Assigned task: The first line of the entries below, the line containing "apply bind_Ok in Hc as ([[e", and every line between them should be repeated exactly, and nothing else.
──────── Information given ────────
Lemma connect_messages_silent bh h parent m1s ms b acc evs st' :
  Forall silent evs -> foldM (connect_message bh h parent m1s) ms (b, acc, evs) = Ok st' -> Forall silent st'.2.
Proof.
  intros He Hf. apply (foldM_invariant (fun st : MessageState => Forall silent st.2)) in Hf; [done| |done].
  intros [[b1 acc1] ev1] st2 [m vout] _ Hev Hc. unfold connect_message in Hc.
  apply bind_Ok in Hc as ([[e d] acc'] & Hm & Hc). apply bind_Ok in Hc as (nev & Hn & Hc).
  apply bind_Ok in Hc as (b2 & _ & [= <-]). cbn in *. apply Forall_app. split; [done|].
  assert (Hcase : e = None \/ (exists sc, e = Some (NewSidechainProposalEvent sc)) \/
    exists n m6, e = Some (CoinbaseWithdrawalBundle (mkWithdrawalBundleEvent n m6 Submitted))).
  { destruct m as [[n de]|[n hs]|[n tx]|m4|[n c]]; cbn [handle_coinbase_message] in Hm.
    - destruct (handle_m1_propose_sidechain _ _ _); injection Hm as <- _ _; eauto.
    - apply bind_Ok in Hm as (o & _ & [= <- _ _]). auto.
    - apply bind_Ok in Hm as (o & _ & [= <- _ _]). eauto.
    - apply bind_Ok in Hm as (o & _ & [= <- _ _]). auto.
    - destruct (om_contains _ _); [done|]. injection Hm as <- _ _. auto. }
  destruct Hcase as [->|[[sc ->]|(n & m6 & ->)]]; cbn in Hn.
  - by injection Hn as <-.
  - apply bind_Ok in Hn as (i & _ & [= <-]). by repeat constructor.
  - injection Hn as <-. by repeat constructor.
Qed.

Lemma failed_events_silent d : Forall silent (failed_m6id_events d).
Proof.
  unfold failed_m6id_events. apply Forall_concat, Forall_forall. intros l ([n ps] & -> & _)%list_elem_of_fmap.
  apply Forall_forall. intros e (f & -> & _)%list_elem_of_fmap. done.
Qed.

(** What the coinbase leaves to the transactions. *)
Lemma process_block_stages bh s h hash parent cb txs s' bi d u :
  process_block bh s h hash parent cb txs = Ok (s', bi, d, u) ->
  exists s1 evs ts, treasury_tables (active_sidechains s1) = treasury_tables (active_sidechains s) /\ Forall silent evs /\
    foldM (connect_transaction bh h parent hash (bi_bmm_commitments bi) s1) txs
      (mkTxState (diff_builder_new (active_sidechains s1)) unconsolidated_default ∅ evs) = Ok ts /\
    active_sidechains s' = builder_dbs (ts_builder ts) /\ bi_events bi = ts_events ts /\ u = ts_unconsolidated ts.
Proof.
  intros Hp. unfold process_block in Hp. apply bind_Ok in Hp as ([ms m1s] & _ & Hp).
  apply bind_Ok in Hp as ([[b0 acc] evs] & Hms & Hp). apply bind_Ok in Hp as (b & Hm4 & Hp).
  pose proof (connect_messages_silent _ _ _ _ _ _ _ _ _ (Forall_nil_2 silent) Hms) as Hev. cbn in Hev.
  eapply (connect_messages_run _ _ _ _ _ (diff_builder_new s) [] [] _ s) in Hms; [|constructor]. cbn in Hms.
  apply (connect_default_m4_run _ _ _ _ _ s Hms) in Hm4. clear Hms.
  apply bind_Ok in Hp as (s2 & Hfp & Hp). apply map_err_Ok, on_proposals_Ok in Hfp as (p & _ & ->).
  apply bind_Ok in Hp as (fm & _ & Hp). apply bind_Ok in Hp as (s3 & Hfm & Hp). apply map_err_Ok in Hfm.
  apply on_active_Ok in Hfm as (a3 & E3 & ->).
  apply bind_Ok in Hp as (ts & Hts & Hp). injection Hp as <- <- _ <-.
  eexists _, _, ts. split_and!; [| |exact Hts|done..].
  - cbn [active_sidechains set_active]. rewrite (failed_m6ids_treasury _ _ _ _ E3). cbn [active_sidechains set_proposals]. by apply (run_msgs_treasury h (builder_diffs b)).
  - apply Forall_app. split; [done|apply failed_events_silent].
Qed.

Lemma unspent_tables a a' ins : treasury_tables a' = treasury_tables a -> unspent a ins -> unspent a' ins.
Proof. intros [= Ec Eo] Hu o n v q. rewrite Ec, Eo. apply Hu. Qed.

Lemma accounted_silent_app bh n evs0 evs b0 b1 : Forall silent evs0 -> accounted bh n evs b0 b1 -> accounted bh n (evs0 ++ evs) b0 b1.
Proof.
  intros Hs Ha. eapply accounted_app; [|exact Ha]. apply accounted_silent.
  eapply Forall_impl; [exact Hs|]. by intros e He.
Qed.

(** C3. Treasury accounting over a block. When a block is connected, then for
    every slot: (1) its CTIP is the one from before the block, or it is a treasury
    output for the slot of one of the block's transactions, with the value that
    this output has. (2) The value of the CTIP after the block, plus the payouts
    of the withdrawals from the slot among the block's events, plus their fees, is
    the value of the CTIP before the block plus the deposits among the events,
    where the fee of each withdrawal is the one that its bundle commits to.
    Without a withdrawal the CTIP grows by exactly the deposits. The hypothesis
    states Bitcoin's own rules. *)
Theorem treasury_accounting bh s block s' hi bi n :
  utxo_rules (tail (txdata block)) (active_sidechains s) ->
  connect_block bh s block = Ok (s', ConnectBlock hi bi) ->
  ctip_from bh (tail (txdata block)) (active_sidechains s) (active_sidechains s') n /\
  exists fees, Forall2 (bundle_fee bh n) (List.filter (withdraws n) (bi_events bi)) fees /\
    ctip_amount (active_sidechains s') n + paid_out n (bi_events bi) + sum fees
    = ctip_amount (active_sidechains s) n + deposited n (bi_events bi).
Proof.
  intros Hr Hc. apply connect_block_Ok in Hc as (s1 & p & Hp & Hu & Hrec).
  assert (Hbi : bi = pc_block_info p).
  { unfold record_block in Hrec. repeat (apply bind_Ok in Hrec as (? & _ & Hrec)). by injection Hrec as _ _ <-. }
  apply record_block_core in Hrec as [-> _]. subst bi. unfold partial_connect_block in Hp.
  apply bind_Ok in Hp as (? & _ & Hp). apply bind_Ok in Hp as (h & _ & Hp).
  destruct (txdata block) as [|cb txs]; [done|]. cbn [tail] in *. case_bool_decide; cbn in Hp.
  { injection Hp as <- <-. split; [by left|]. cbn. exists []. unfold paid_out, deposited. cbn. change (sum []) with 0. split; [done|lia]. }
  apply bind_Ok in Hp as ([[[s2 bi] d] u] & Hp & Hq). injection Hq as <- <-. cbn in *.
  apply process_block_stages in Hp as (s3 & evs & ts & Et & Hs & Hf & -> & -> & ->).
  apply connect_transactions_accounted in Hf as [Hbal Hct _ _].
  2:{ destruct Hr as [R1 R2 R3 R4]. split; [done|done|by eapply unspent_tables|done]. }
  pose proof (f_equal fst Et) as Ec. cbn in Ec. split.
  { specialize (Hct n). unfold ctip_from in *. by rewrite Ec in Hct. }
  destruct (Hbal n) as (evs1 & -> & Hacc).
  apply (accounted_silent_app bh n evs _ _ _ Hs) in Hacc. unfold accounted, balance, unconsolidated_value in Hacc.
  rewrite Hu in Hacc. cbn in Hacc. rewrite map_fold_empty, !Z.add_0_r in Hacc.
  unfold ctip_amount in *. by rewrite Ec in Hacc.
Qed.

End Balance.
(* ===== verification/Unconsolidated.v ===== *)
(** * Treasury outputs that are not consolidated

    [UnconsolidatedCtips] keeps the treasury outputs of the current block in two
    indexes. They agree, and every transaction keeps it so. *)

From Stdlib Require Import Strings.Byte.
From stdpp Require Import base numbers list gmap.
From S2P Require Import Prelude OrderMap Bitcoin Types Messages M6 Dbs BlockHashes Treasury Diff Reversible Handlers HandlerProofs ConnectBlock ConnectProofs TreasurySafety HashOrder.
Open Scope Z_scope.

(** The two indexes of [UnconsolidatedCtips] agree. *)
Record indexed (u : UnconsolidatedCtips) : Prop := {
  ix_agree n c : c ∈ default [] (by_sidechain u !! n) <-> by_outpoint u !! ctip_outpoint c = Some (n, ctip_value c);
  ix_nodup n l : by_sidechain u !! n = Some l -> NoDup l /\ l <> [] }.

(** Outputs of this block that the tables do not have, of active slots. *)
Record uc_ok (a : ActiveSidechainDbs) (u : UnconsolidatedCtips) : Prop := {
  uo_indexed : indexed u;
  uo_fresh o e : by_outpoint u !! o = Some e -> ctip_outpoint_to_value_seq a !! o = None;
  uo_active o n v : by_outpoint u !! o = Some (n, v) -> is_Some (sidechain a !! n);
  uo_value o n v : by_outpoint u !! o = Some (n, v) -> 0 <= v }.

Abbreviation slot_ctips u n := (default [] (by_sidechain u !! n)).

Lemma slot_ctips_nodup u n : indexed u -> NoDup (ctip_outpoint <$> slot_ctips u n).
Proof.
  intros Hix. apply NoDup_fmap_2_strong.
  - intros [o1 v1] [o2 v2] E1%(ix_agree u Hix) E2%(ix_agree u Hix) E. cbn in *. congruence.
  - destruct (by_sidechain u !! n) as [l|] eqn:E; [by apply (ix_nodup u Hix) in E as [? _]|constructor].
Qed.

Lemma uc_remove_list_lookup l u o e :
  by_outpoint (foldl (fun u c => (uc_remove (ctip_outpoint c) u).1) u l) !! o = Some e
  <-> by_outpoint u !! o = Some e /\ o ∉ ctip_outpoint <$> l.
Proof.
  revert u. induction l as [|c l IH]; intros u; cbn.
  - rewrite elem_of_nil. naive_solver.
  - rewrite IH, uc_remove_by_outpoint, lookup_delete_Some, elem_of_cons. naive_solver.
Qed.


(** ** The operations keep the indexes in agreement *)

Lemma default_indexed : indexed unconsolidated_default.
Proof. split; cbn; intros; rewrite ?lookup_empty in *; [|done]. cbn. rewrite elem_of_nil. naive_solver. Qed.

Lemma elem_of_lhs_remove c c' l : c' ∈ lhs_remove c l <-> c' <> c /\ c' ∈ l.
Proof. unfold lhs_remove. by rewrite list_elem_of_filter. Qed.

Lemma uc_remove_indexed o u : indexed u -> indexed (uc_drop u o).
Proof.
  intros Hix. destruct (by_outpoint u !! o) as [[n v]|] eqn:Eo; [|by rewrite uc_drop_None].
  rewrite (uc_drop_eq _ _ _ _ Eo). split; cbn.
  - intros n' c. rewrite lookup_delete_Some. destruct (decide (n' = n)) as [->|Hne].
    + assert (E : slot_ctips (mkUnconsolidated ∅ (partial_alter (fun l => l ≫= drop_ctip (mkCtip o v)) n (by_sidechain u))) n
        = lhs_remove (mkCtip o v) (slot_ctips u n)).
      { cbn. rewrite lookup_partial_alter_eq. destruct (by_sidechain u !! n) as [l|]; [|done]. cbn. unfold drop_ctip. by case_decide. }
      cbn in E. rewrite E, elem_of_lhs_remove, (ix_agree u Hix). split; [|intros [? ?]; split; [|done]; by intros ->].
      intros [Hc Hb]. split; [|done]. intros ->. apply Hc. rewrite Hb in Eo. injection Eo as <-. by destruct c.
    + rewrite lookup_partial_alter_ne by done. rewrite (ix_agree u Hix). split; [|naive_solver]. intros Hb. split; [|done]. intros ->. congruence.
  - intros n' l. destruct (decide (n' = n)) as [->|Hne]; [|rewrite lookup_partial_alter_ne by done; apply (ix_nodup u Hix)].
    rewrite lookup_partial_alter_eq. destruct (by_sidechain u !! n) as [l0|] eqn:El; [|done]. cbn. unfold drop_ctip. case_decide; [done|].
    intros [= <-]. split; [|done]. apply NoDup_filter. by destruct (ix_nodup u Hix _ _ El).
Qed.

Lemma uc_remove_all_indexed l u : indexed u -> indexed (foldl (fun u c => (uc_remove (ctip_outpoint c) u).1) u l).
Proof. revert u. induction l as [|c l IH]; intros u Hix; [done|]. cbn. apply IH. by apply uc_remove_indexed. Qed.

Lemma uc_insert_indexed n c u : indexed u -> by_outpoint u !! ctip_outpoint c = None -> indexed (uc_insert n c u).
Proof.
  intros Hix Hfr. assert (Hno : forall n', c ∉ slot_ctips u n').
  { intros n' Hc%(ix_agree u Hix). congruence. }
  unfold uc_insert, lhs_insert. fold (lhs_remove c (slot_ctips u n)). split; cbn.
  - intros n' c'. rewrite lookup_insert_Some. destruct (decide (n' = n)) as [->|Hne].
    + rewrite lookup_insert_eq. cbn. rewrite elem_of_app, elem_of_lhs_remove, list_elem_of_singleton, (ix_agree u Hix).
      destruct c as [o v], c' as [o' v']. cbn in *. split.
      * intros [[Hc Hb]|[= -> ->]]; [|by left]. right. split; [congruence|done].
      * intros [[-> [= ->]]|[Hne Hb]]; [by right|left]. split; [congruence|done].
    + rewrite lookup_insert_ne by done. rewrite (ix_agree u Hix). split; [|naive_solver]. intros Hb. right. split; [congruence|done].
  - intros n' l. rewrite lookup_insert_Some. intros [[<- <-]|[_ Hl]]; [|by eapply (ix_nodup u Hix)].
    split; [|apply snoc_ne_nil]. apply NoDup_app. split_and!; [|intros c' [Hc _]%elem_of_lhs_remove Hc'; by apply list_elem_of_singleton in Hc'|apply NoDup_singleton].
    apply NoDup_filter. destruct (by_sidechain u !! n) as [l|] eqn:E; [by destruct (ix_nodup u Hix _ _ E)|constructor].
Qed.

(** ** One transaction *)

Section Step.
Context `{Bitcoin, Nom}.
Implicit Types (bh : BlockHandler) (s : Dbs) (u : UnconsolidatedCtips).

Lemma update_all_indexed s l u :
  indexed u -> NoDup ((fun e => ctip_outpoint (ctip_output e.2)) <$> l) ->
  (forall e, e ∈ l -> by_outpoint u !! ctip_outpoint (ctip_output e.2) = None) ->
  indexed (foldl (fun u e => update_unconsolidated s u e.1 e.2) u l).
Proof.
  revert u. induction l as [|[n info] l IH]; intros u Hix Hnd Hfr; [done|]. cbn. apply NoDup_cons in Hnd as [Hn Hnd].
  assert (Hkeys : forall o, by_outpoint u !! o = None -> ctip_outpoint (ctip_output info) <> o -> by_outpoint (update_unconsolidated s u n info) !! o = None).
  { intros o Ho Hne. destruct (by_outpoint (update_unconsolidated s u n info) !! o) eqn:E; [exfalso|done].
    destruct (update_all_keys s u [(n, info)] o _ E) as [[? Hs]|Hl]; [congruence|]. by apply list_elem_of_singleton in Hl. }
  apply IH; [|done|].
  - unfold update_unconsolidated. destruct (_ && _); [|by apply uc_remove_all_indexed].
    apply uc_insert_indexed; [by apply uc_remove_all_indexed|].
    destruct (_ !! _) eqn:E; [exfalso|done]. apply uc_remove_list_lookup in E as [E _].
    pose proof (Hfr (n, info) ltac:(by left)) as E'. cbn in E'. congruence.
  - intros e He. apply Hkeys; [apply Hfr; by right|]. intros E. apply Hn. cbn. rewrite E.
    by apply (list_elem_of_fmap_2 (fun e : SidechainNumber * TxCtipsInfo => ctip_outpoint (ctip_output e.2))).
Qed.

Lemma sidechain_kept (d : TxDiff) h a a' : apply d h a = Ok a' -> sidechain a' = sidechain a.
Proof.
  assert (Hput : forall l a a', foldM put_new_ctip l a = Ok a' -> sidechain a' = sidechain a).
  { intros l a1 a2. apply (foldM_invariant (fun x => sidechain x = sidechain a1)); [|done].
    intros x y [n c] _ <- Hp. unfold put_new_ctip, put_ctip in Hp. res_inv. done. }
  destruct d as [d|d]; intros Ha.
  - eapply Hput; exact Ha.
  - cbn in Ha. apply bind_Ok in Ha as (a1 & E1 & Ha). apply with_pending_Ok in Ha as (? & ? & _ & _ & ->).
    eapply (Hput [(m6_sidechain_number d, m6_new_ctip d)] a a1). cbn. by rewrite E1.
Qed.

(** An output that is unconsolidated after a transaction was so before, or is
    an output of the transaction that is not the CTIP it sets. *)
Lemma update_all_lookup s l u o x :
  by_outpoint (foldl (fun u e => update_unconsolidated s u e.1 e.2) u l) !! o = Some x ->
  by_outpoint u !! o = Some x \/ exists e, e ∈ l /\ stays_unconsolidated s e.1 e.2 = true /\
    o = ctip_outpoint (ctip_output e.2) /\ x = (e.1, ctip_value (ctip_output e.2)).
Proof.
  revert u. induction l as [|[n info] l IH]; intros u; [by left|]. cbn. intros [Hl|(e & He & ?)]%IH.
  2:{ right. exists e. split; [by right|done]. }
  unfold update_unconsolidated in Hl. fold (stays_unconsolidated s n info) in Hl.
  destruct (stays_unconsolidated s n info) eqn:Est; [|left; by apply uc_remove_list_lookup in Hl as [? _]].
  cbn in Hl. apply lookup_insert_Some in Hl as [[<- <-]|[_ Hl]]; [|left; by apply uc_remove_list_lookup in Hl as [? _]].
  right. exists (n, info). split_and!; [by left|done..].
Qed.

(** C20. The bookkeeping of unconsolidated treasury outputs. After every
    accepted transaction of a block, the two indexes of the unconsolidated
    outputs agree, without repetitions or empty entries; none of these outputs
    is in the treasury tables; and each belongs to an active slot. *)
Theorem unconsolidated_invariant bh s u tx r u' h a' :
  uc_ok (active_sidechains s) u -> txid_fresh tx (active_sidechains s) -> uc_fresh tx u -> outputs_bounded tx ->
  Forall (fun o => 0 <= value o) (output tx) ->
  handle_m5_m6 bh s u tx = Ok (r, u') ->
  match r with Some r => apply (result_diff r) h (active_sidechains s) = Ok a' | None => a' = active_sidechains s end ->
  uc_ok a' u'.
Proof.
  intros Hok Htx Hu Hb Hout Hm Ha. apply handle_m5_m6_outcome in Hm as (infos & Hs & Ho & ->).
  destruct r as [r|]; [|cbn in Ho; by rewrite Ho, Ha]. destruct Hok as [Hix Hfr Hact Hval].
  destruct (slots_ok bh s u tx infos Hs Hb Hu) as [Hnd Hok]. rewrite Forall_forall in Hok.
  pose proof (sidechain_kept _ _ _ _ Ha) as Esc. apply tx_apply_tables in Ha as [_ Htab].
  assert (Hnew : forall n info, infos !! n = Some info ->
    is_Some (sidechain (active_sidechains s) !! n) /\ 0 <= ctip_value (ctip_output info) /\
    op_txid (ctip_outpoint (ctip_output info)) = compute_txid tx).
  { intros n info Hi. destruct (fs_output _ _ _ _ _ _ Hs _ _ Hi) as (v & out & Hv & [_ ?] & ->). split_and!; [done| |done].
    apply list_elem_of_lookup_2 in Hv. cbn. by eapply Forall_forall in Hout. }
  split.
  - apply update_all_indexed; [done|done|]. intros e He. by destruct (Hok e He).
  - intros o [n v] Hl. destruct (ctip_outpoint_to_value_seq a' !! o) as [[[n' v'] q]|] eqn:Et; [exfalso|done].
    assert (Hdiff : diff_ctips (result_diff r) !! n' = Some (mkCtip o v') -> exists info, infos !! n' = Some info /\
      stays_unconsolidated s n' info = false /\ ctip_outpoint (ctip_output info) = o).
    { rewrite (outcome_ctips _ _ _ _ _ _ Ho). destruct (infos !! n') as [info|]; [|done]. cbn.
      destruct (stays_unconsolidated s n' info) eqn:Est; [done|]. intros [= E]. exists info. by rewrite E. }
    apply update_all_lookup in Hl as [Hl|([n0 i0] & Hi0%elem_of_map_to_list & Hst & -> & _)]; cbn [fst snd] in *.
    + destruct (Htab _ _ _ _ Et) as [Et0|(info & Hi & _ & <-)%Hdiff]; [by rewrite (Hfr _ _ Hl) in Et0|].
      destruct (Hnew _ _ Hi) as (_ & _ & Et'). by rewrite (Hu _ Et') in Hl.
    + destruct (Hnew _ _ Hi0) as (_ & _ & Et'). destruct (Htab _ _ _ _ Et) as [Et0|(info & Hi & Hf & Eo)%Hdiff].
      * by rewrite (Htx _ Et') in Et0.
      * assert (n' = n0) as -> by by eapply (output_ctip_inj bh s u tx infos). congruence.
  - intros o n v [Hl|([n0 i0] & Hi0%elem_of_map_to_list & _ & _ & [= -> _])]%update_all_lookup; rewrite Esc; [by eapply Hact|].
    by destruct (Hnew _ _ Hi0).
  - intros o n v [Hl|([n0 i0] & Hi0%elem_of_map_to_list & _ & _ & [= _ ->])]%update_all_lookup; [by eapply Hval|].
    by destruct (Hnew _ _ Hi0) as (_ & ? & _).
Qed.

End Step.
────────
Solution below:
Lemma connect_messages_silent bh h parent m1s ms b acc evs st' :
  Forall silent evs -> foldM (connect_message bh h parent m1s) ms (b, acc, evs) = Ok st' -> Forall silent st'.2.
Proof.
  intros He Hf. apply (foldM_invariant (fun st : MessageState => Forall silent st.2)) in Hf; [done| |done].
  intros [[b1 acc1] ev1] st2 [m vout] _ Hev Hc. unfold connect_message in Hc.
  apply bind_Ok in Hc as ([[e d] acc'] & Hm & Hc). apply bind_Ok in Hc as (nev & Hn & Hc).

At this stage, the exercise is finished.